Poi il nodo delle sedi: in Borsa, è probabile che New York diventi la piazza principale, e Milano secondaria («Non c’è dubbio che il mercato più fluido è quello americano, New York»). Mentre come sede operativa centrale, l’Olanda potrebbe sostituire Torino, più che altro per motivi fiscali. «È una questione che ha un valore puramente simbolico, emotivo – cerca di rassicurare Marchionne – La sede di Cnh Industrial si è spostata in Olanda, ma la produzione che era qui è rimasta qui».

Un «film già visto», commenta Landini. Con «fabbriche fantasma», perché «non possiamo diventare la repubblica delle banane dove si impara quello che fanno le fabbriche dalle interviste sui giornali». Alla domanda se si fida delle promesse di Marchionne sul rientro degli operai in fabbrica e sul rilancio dell’Alfa Romeo, il segretario Fiom risponde che il manager «ne ha dette tante».

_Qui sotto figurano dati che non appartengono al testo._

(** The name of a source, as [source1] and [source2] have it: an
    optional [@] and then the text up to the next [@], which is
    consumed. *)
Definition name_part : Parser string :=
  Parsy.concat (Parsy.optional (Parsy.string "@") EmptyString) (Util.upto [AT] true).

(** The header of a block: [multi_source << string(":\n")]. *)
Definition header1 : Parser (list Source) :=
  Parsy.skip multi_source1 (Parsy.string (":" +:+ NEWLINE)).

Definition header2 : Parser (list Source) :=
  Parsy.skip multi_source2 (Parsy.string (":" +:+ NEWLINE)).

(** The constraint of a source of a version 2 block is what
    [remove_npm_prefix] makes of a piece [raw] of the text, scanned at a
    position of the text up to a quote, a comma or the end of the line. *)
Definition constraint_from (text : string) (src : Source) : Prop :=
  exists c1 raw c',
    at_text text c1 /\
    Util.upto [DQUOTE; COMMA] false c1 = Some (raw, c') /\
    src.2 = remove_npm_prefix raw.

(** A version 2 header with four sources, one for each protocol tag. *)
Definition tagged_sources : string :=
  QUOTE +:+ "a@npm:^2.0.0, b@file:../b, c@patch:c@^1.1.7#~builtin, d@https://host/d.git"
  +:+ QUOTE +:+ ":" +:+ NEWLINE.

(** A field line whose key and value are quoted, the value twice. *)
Definition quoted_field : string :=
  "  " +:+ QUOTE +:+ "k" +:+ QUOTE +:+ " " +:+
  QUOTE +:+ QUOTE +:+ "v" +:+ QUOTE +:+ QUOTE.

Definition quoted_field2 : string :=
  "  " +:+ QUOTE +:+ "k" +:+ QUOTE +:+ ": " +:+
  QUOTE +:+ QUOTE +:+ "v" +:+ QUOTE +:+ QUOTE.

(** Lockfiles whose only block has a header without a source. *)
Definition empty_header1 : string := YARN1_PREFIX +:+ ":" +:+ NEWLINE.
Definition empty_header2 : string :=
  YARN2_PREFIX +:+ QUOTE +:+ QUOTE +:+ ":" +:+ NEWLINE.

(** [n] double quotes. *)
Fixpoint quotes (n : nat) : string :=
  match n with
  | O => EmptyString
  | S n' => String DQUOTE (quotes n')
  end.

Definition starts_with_quote (s : string) : bool :=
  match s with
  | String a _ => Ascii.eqb a DQUOTE
  | EmptyString => false
  end.

Definition nonempty (s : string) : bool :=
  match s with
  | EmptyString => false
  | String _ _ => true
  end.

(** ** Lockfile text

    The text of the parts of a lockfile, to state what the grammars read
    from a text that is written in this way. *)

(** The renderings of a list, one after the other. *)
Fixpoint render_all {L} (render : L -> string) (ls : list L) : string :=
  match ls with
  | [] => EmptyString
  | l :: ls' => render l +:+ render_all render ls'
  end.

Landini ha poi aggiunto che all’incontro di due giorni fa a Torino, «la Fiat ha dichiarato che non vuole discutere con nessuno il piano industriale, né con il governo né con i sindacati». «Negli Usa Marchionne non ha fatto interviste, ma accordi con Obama e i sindacati: ha detto quanto ci metteva, come faceva a ridare indietro i soldi, quali modelli faceva e quali tecnologie utilizzava». In Italia, invece, «siamo agli stabilimenti fantasma mentre a Termini Imerese occupano l’autostrada perché chiudono; chiudono l’Irisbus e mettono i lavoratori in cig. Dire che si rientra tutti in base al mercato, so già come va a finire, è un film già visto».